§ **Exercise description**
Find the line with "broadcast_rev r0 r1 = None <->" in the records below. Copy it and every line after it, up to and including the line with "destruct (Z.eqb_spec x y); [done|].".

(Source data)
• • • •
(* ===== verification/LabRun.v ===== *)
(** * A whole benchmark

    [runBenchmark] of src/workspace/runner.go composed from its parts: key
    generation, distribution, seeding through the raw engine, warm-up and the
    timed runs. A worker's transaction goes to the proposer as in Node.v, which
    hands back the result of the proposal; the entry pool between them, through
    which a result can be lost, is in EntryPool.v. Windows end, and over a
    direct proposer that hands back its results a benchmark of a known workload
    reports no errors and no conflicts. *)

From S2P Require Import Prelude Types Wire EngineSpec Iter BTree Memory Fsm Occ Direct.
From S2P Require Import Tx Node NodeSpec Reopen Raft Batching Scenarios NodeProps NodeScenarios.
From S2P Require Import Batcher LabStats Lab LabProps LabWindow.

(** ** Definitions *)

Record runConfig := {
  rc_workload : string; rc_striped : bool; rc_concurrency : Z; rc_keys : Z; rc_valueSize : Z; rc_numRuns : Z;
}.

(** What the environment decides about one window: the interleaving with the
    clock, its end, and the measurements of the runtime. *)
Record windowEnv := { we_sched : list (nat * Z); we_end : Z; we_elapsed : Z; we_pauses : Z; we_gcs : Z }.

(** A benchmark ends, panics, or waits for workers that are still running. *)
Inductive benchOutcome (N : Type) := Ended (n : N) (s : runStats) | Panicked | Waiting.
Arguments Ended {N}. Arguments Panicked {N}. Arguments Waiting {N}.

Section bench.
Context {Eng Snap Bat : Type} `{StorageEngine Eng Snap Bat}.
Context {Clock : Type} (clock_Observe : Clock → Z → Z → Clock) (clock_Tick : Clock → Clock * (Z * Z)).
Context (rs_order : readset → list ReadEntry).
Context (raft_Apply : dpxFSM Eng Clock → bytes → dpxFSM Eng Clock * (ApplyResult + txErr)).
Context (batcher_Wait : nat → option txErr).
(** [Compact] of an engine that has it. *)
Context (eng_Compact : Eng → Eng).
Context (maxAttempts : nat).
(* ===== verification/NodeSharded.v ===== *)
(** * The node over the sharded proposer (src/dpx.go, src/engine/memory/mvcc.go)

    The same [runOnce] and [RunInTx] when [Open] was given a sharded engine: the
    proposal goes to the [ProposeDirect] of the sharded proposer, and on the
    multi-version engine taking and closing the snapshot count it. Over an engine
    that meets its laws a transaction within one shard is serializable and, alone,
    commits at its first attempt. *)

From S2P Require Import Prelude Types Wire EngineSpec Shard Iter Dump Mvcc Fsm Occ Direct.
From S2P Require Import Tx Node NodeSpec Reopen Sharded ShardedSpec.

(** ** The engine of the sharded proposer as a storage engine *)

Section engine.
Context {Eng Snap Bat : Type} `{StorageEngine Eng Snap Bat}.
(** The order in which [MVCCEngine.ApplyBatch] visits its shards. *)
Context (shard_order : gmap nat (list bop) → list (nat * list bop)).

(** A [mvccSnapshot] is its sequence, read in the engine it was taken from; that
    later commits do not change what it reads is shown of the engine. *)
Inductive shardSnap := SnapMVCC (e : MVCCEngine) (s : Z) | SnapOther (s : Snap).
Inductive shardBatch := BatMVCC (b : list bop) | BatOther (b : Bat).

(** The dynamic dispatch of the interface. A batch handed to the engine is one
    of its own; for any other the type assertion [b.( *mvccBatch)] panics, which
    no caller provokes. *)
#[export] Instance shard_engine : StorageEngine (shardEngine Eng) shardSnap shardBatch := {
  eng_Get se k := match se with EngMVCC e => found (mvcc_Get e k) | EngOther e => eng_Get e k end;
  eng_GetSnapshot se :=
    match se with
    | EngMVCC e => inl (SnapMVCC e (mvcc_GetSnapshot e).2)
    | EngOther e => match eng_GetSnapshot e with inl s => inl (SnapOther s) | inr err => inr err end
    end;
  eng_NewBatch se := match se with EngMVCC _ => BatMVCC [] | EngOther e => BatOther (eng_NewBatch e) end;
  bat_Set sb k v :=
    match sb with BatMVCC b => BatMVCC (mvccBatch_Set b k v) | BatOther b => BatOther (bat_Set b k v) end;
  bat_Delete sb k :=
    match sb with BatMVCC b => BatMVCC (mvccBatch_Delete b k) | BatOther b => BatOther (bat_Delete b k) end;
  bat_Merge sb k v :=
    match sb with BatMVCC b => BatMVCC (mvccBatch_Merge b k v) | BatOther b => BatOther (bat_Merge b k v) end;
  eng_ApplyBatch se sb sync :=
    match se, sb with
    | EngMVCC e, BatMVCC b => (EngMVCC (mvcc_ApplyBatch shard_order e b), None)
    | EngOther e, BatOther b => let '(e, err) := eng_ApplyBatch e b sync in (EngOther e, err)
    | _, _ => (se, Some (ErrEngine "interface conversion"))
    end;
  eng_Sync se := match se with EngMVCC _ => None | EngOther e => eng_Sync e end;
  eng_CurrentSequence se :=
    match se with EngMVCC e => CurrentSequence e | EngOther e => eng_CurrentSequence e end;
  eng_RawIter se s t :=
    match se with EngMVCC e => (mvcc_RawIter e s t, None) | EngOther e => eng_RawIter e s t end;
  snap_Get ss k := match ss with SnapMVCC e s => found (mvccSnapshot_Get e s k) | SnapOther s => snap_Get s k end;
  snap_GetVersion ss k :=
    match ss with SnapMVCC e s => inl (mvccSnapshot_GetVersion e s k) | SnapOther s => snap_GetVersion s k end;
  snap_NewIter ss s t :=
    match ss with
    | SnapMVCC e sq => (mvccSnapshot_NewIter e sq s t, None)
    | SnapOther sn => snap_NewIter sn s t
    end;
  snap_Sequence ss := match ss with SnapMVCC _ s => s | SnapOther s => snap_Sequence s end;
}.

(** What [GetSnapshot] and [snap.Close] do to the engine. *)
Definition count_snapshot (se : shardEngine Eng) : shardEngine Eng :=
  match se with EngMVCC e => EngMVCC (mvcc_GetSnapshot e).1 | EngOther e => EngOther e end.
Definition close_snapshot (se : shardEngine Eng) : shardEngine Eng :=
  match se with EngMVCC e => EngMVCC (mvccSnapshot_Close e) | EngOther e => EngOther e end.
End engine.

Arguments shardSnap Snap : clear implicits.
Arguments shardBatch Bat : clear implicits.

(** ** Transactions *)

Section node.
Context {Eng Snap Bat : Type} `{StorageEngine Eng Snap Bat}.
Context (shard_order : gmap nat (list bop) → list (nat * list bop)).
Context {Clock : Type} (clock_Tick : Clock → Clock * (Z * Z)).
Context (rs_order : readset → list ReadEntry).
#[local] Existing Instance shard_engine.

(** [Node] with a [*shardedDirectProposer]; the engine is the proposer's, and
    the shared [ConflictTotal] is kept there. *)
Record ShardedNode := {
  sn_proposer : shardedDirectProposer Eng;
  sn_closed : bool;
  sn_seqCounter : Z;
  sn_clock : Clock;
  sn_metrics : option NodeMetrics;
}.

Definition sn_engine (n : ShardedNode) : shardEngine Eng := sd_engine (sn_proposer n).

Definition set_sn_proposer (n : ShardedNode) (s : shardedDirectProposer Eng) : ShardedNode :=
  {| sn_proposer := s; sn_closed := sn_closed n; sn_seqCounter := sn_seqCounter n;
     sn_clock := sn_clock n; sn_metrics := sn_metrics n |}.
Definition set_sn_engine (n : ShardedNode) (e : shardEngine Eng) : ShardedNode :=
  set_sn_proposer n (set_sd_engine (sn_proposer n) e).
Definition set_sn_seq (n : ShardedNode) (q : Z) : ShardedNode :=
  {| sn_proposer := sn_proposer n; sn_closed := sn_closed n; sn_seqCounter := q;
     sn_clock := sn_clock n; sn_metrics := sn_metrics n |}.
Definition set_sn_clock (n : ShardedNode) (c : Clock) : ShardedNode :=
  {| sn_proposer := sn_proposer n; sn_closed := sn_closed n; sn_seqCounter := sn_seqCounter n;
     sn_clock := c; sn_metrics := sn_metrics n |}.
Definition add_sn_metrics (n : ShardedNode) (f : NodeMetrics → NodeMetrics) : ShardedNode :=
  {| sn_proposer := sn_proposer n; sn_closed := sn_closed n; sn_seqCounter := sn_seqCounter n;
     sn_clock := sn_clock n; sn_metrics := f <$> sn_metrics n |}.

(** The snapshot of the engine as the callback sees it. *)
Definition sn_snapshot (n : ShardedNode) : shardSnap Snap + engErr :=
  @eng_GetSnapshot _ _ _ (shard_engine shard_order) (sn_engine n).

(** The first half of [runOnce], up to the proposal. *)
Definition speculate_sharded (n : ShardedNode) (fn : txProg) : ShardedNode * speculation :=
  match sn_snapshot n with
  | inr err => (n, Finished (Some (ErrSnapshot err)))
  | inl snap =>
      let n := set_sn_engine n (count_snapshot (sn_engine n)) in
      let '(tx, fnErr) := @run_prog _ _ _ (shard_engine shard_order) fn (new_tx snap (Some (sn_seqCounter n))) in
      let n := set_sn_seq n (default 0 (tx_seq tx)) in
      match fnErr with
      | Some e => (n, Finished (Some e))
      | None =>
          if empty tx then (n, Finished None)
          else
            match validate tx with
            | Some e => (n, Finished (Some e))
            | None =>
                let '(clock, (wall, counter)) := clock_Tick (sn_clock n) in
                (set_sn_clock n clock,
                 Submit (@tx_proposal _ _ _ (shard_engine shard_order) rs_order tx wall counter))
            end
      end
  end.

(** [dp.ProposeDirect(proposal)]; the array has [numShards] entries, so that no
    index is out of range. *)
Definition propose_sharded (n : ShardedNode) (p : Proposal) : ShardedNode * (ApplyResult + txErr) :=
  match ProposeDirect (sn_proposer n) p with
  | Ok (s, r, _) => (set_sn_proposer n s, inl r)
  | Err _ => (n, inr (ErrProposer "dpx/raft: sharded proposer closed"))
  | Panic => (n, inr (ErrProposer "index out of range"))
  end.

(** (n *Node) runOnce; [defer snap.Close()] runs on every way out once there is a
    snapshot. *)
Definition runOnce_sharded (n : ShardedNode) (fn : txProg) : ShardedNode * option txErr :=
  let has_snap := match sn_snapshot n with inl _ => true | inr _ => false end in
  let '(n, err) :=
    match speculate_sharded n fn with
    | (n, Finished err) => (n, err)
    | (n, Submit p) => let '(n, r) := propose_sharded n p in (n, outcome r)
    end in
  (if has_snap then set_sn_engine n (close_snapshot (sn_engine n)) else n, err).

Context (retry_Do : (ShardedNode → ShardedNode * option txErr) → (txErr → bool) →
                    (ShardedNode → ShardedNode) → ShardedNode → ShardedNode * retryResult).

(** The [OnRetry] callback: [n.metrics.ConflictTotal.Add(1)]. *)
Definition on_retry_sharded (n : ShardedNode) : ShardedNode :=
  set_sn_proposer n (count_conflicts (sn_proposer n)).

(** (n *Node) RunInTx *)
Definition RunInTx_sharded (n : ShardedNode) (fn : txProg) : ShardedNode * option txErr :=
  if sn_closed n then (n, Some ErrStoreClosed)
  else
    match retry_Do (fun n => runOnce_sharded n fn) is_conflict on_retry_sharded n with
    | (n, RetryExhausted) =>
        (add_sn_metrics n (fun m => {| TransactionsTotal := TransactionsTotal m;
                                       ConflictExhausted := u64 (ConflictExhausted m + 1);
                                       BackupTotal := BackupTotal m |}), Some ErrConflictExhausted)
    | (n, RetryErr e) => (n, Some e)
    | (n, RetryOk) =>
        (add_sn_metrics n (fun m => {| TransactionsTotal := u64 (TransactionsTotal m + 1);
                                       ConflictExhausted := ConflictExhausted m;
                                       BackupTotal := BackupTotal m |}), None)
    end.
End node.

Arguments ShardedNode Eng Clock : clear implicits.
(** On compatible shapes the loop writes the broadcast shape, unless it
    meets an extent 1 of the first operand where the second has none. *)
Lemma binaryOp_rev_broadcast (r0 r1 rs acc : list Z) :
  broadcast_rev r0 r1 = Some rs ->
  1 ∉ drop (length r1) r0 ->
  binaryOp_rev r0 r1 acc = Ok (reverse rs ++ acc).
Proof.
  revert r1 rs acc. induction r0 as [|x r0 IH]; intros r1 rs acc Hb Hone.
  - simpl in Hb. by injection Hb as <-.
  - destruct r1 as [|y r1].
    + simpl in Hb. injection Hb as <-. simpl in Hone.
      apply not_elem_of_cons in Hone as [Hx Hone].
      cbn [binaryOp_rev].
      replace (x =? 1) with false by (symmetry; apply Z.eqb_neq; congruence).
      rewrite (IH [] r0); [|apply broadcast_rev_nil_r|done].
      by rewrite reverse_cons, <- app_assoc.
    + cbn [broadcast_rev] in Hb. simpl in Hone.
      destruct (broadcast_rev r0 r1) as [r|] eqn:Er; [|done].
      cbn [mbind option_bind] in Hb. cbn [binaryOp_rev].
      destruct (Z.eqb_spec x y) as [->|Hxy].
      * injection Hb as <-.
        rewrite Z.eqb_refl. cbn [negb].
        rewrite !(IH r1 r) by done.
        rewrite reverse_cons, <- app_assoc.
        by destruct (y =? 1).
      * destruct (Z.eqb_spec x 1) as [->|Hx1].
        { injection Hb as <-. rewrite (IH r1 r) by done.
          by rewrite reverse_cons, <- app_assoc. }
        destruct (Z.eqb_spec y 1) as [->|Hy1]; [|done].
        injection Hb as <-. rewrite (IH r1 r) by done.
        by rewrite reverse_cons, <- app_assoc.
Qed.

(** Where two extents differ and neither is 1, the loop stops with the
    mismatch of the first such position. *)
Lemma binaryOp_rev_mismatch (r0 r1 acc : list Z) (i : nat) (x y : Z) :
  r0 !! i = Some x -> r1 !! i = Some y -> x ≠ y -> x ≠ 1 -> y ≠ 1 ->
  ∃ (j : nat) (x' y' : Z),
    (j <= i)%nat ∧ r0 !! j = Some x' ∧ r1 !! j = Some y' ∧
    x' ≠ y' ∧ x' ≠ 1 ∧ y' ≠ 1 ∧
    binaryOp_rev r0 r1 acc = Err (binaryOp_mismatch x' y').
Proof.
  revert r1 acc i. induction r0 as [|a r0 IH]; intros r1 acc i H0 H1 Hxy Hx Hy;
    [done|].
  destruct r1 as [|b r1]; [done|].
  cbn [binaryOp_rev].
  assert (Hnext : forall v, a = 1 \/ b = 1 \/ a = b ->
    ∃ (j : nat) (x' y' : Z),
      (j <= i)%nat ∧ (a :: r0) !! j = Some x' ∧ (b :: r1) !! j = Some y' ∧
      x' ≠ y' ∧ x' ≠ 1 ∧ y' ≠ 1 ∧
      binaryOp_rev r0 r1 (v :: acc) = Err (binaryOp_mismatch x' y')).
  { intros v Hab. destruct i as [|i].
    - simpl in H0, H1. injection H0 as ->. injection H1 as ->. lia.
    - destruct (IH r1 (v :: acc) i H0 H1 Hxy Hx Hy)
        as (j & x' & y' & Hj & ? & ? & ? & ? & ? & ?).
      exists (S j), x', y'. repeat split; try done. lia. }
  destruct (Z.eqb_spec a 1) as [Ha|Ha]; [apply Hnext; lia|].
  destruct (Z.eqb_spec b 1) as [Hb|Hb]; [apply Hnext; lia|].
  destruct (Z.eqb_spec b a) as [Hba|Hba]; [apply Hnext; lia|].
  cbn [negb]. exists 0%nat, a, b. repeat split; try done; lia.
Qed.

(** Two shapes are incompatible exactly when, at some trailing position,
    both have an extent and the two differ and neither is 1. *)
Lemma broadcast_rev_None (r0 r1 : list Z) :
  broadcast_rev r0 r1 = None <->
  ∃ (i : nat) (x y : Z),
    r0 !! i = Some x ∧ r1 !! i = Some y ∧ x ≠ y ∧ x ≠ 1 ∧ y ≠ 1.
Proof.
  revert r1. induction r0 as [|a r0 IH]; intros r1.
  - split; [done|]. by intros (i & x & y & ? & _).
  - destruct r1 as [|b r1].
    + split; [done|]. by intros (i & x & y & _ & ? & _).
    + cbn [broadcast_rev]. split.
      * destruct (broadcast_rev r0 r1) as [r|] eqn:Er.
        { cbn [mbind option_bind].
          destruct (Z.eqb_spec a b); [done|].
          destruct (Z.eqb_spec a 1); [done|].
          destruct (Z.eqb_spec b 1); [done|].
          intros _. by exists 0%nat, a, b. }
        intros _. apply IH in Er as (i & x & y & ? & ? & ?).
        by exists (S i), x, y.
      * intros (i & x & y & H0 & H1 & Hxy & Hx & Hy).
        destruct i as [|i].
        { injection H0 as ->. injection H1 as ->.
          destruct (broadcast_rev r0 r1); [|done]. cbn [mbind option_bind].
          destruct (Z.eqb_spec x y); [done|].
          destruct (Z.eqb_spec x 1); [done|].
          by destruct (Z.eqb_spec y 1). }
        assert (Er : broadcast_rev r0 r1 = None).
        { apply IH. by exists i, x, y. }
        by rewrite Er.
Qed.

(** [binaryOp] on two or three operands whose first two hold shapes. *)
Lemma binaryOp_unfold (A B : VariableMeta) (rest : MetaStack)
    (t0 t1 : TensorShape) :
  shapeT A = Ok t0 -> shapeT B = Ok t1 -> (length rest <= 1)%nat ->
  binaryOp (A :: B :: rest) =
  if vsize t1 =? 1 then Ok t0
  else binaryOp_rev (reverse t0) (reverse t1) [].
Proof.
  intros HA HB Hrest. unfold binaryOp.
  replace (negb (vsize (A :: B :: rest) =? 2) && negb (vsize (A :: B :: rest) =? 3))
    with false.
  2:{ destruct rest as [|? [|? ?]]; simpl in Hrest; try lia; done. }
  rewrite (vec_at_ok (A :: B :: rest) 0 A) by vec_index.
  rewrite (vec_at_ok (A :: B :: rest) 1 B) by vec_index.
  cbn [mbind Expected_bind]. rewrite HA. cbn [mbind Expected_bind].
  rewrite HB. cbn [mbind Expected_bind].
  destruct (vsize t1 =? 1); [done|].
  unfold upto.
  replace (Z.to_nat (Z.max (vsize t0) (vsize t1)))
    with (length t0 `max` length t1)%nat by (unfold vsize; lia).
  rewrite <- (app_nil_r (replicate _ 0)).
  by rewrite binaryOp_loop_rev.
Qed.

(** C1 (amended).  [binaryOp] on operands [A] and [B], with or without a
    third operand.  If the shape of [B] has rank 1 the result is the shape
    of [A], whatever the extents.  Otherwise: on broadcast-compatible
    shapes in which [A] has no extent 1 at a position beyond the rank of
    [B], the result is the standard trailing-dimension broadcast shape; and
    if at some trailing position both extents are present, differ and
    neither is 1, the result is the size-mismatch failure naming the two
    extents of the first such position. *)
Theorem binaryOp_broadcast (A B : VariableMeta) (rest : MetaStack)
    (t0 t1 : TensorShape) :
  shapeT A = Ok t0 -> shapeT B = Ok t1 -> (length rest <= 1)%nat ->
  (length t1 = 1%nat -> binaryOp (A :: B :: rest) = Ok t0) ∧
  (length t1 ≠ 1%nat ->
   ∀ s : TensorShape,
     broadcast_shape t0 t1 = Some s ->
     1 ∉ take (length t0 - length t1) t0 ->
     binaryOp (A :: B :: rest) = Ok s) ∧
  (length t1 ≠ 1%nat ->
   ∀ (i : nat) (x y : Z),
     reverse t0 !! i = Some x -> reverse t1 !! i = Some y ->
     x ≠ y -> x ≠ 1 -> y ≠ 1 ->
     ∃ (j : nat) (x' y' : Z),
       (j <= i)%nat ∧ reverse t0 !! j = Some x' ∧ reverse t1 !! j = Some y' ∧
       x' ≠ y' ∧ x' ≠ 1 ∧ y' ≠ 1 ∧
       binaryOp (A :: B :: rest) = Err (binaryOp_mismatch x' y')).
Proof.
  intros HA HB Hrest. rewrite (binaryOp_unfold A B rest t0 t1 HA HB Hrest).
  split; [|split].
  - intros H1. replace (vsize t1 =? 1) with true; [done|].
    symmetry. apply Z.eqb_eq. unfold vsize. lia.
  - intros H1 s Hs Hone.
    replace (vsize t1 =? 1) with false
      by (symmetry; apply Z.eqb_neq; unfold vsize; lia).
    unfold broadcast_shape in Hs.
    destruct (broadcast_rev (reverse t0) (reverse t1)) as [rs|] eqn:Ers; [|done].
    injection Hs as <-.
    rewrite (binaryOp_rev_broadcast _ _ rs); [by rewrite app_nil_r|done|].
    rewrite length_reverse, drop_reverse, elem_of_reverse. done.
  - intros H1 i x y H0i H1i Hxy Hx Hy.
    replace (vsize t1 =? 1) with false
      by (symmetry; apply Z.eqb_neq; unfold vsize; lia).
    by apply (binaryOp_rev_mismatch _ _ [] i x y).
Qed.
• • • •
§ **Answer box**
  broadcast_rev r0 r1 = None <->
  ∃ (i : nat) (x y : Z),
    r0 !! i = Some x ∧ r1 !! i = Some y ∧ x ≠ y ∧ x ≠ 1 ∧ y ≠ 1.
Proof.
  revert r1. induction r0 as [|a r0 IH]; intros r1.
  - split; [done|]. by intros (i & x & y & ? & _).
  - destruct r1 as [|b r1].
    + split; [done|]. by intros (i & x & y & _ & ? & _).
    + cbn [broadcast_rev]. split.
      * destruct (broadcast_rev r0 r1) as [r|] eqn:Er.
        { cbn [mbind option_bind].
          destruct (Z.eqb_spec a b); [done|].
          destruct (Z.eqb_spec a 1); [done|].
          destruct (Z.eqb_spec b 1); [done|].
          intros _. by exists 0%nat, a, b. }
        intros _. apply IH in Er as (i & x & y & ? & ? & ?).
        by exists (S i), x, y.
      * intros (i & x & y & H0 & H1 & Hxy & Hx & Hy).
        destruct i as [|i].
        { injection H0 as ->. injection H1 as ->.
          destruct (broadcast_rev r0 r1); [|done]. cbn [mbind option_bind].
          destruct (Z.eqb_spec x y); [done|].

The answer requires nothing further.